Parameterizing these correlated motions, describing the corresponding energy landscapes, as well as handling collections of conformations pose challenging algorithmic problems.
At the sidechain level, the question of improving rotamer libraries is still of interest 31. This question is essentially a clustering problem in the parameter space describing the sidechains conformations.
At the atomic level, flexibility is essentially investigated resorting to methods based on a classical potential energy (molecular dynamics), and (inverse) kinematics. A molecular dynamics simulation provides a point cloud sampling the conformational landscape of the molecular system investigated, as each step in the simulation corresponds to one point in the parameter space describing the system (the conformational space) 46. The standard methodology to analyze such a point cloud consists of resorting to normal modes.
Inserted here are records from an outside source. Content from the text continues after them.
(* ===== verification/Demo.v ===== *)
(** * Demo: the development on a concrete store

    A store with the arrays of a batch of two items over two species and one
    element, laid out one after the other:

      p / rho  at 0   (2 cells)      M      at 62  (2 cells)
      T / u    at 2   (2 cells)      a      at 64  (2 cells)
      X0       at 4   (4 cells)      X1     at 66  (4 cells)
      lewis    at 8   (54 cells)     T out  at 70  (2 cells)

    and the solver [demo_solver] of [PureSolver], which copies the
    composition and fails on a non-positive temperature (status 3) or density
    (status 4).  The functions of [Ceq] are run on it by evaluation, and
    every theorem of the development that has hypotheses is applied to it. *)

From Corelib Require Import PrimFloat.
From stdpp Require Import gmap pretty.
From S2P Require Import Prelude CInt Memory Exec Solver PureSolver Loop.
From S2P Require Import Ceq CeqFacts.
From S2P Require Import Report BatchSpec BatchFrame BatchIndep BatchList.
From S2P Require Import BatchStep.

#[local] Existing Instance demo_solver.

(** ** The store *)

(** The cells [p, p+1, ...] holding [vs]. *)
Definition cells (p : ptr) (vs : list double) : gmap Z float := map_seqZ p vs.

Definition demo_p : ptr := 0.
Definition demo_T : ptr := 2.
Definition demo_X0 : ptr := 4.
Definition demo_lewis : ptr := 8.
Definition demo_M : ptr := 62.
Definition demo_a : ptr := 64.
Definition demo_X1 : ptr := 66.
Definition demo_Tout : ptr := 70.

(** The store, with the second pressure (or density) and the second
    temperature (or energy) left open. *)
Definition demo_mem (p1 T1 : double) : gmap Z float :=
  cells demo_p [101325%float; p1] ∪ cells demo_T [300%float; T1] ∪
  cells demo_X0 [0.5; 0.5; 0.25; 0.75]%float ∪
  cells demo_lewis (replicate 54 1%float) ∪
  cells demo_M [2; 32]%float ∪ cells demo_a [2; 2]%float ∪
  cells demo_X1 (replicate 4 0%float) ∪ cells demo_Tout [0; 0]%float.

(** A batch whose two items succeed, and one whose second item fails. *)
Definition demo_good : state := State (demo_mem 101325 400) "".
Definition demo_bad : state := State (demo_mem (-5) (-1)) "".

(** The first composition is in place, the second is not. *)
Definition demo_half (m : gmap Z float) : gmap Z float :=
  cells demo_X1 [0.5; 0.5]%float ∪ m.

(** Both compositions are in place. *)
Definition demo_full (m : gmap Z float) : gmap Z float :=
  cells demo_X1 [0.5; 0.5; 0.25; 0.75]%float ∪ m.

(** The same for [batch_rhou], which also stores the temperatures. *)
Definition demo_half_rhou (m : gmap Z float) : gmap Z float :=
  cells demo_Tout [300]%float ∪ demo_half m.

Definition demo_full_rhou (T1 : double) (m : gmap Z float) : gmap Z float :=
  cells demo_Tout [300%float; T1] ∪ demo_full m.

(** The two functions on the demo arrays. *)
Definition demo_batch_pt (N verbose : Z) : exec Z :=
  batch_pt N demo_p demo_T demo_X0 2 1 demo_lewis demo_M demo_a demo_X1
           verbose.

Definition demo_batch_rhou (N verbose : Z) : exec Z :=
  batch_rhou N demo_p demo_T demo_X0 2 1 demo_lewis demo_M demo_a demo_X1
             demo_Tout verbose.

Definition demo_pt_item : Z → exec Z :=
  batch_pt_item demo_p demo_T demo_X0 2 1 demo_lewis demo_M demo_a demo_X1 0.

Definition demo_rhou_item : Z → exec Z :=
  batch_rhou_item demo_p demo_T demo_X0 2 1 demo_lewis demo_M demo_a demo_X1
                  demo_Tout 0.

(** The transitions of the loop of [batch_pt] on the demo arrays. *)
Definition demo_pt_step : relation config :=
  batch_pt_step 2 demo_p demo_T demo_X0 2 1 demo_lewis demo_M demo_a demo_X1
    0.

(** Close a goal on bounds of machine integers, or a goal on a run by
    evaluation. *)
Ltac bounds := unfold slices_fit, in_int, INT_MIN, INT_MAX, int_modulus; lia.
Ltac run := vm_compute; reflexivity.

(** ** Runs *)

(** Both items succeed: status 0, nothing printed, both compositions
    written. *)
Example demo_batch_pt_good :
  demo_batch_pt 2 0 demo_good
  = Ret 0 (State (demo_full (st_mem demo_good)) "").
Proof. run. Qed.

(** The second item fails: its status is returned and its index is
    reported, without a newline. *)
Example demo_batch_pt_bad :
  demo_batch_pt 2 0 demo_bad
  = Ret 3 (State (demo_full (st_mem demo_bad))
             "Error in batch_pt @ position: 1").
Proof. run. Qed.

(** With [verbose] set, the solver's own text comes first. *)
Example demo_batch_pt_bad_verbose :
  demo_batch_pt 2 1 demo_bad
  = Ret 3 (State (demo_full (st_mem demo_bad))
             "pt;pt;Error in batch_pt @ position: 1").
Proof. run. Qed.

(** The temperature is read before the pressure. *)
Example demo_batch_pt_unallocated :
  demo_batch_pt 2 0 (State ∅ "") = Fault (InvalidRead demo_T).
Proof. run. Qed.

(** A batch that is longer than its arrays runs into the neighbouring
    arrays, and faults where it leaves the store. *)
Example demo_batch_pt_too_long :
  demo_batch_pt 4 0 demo_good = Fault (InvalidWrite 72).
Proof. run. Qed.

Example demo_batch_rhou_good :
  demo_batch_rhou 2 0 demo_good
  = Ret 0 (State (demo_full_rhou 400 (st_mem demo_good)) "").
Proof. run. Qed.

Example demo_batch_rhou_bad :
  demo_batch_rhou 2 0 demo_bad
  = Ret 4 (State (demo_full_rhou (-1) (st_mem demo_bad))
             "Error in batch_rhou @ position: 1").
Proof. run. Qed.

(** A failing batch of one item and the direct call return the same
    status and store; only the batch prints. *)
Example demo_batch_of_one_reports :
  demo_batch_pt 1 0 (State (<[demo_T := (-1)%float]> (st_mem demo_good)) "")
  = Ret 3 (State (cells demo_X1 [0.5; 0.5]%float
                    ∪ <[demo_T := (-1)%float]> (st_mem demo_good))
             "Error in batch_pt @ position: 0") ∧
  pt 101325 (-1) demo_X0 2 1 demo_lewis demo_M demo_a demo_X1 0
     (State (<[demo_T := (-1)%float]> (st_mem demo_good)) "")
  = Ret 3 (State (cells demo_X1 [0.5; 0.5]%float
                    ∪ <[demo_T := (-1)%float]> (st_mem demo_good)) "").
Proof. split; run. Qed.

(** The second part of a split batch reports the index relative to its own
    arrays: 0 where the whole batch reports 1. *)
Example demo_batch_pt_second_part :
  batch_pt 1 (demo_p + 1) (demo_T + 1) (demo_X0 + 1 * 2) 2 1 demo_lewis
    demo_M demo_a (demo_X1 + 1 * 2) 0
    (State (demo_half (st_mem demo_bad)) "")
  = Ret 3 (State (demo_full (st_mem demo_bad))
             "Error in batch_pt @ position: 0").
Proof. run. Qed.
Recently, though, more elaborate methods resorting to more local analysis 42, to Morse theory 37 and to analysis of metastable states of time series 38 have been proposed.
3.4 Algorithmic foundations
Keywords: Computational geometry, computational topology, optimization, data analysis.
Making a stride towards a better understanding of the biophysical questions discussed in the previous sections requires various methodological developments, which we briefly discuss now.
Modeling Interfaces and Contacts
In modeling interfaces and contacts, one may favor geometric or topological information.
On the geometric side, the problem of modeling contacts at the atomic level is tantamount to encoding multibody relations between an atom and its neighbors. On the one hand, one may use an encoding of neighborhoods based on geometric constructions such as Voronoi diagrams (affine or curved) or arrangements of balls. On the other hand, one may resort to clustering strategies in higher dimensional spaces, as the $p$ neighbors of a given atom are represented by $3p6$ degrees of freedom – the neighborhood being invariant upon rigid motions. The information gathered while modeling contacts can further be integrated into interface models.
On the topological side, one may favor constructions which remain stable if each atom in a structure retains the same neighbors, even though the 3D positions of these neighbors change to some extent. This process is observed in flexible docking cases, and call for the development of methods to encode and compare shapes undergoing tame geometric deformations.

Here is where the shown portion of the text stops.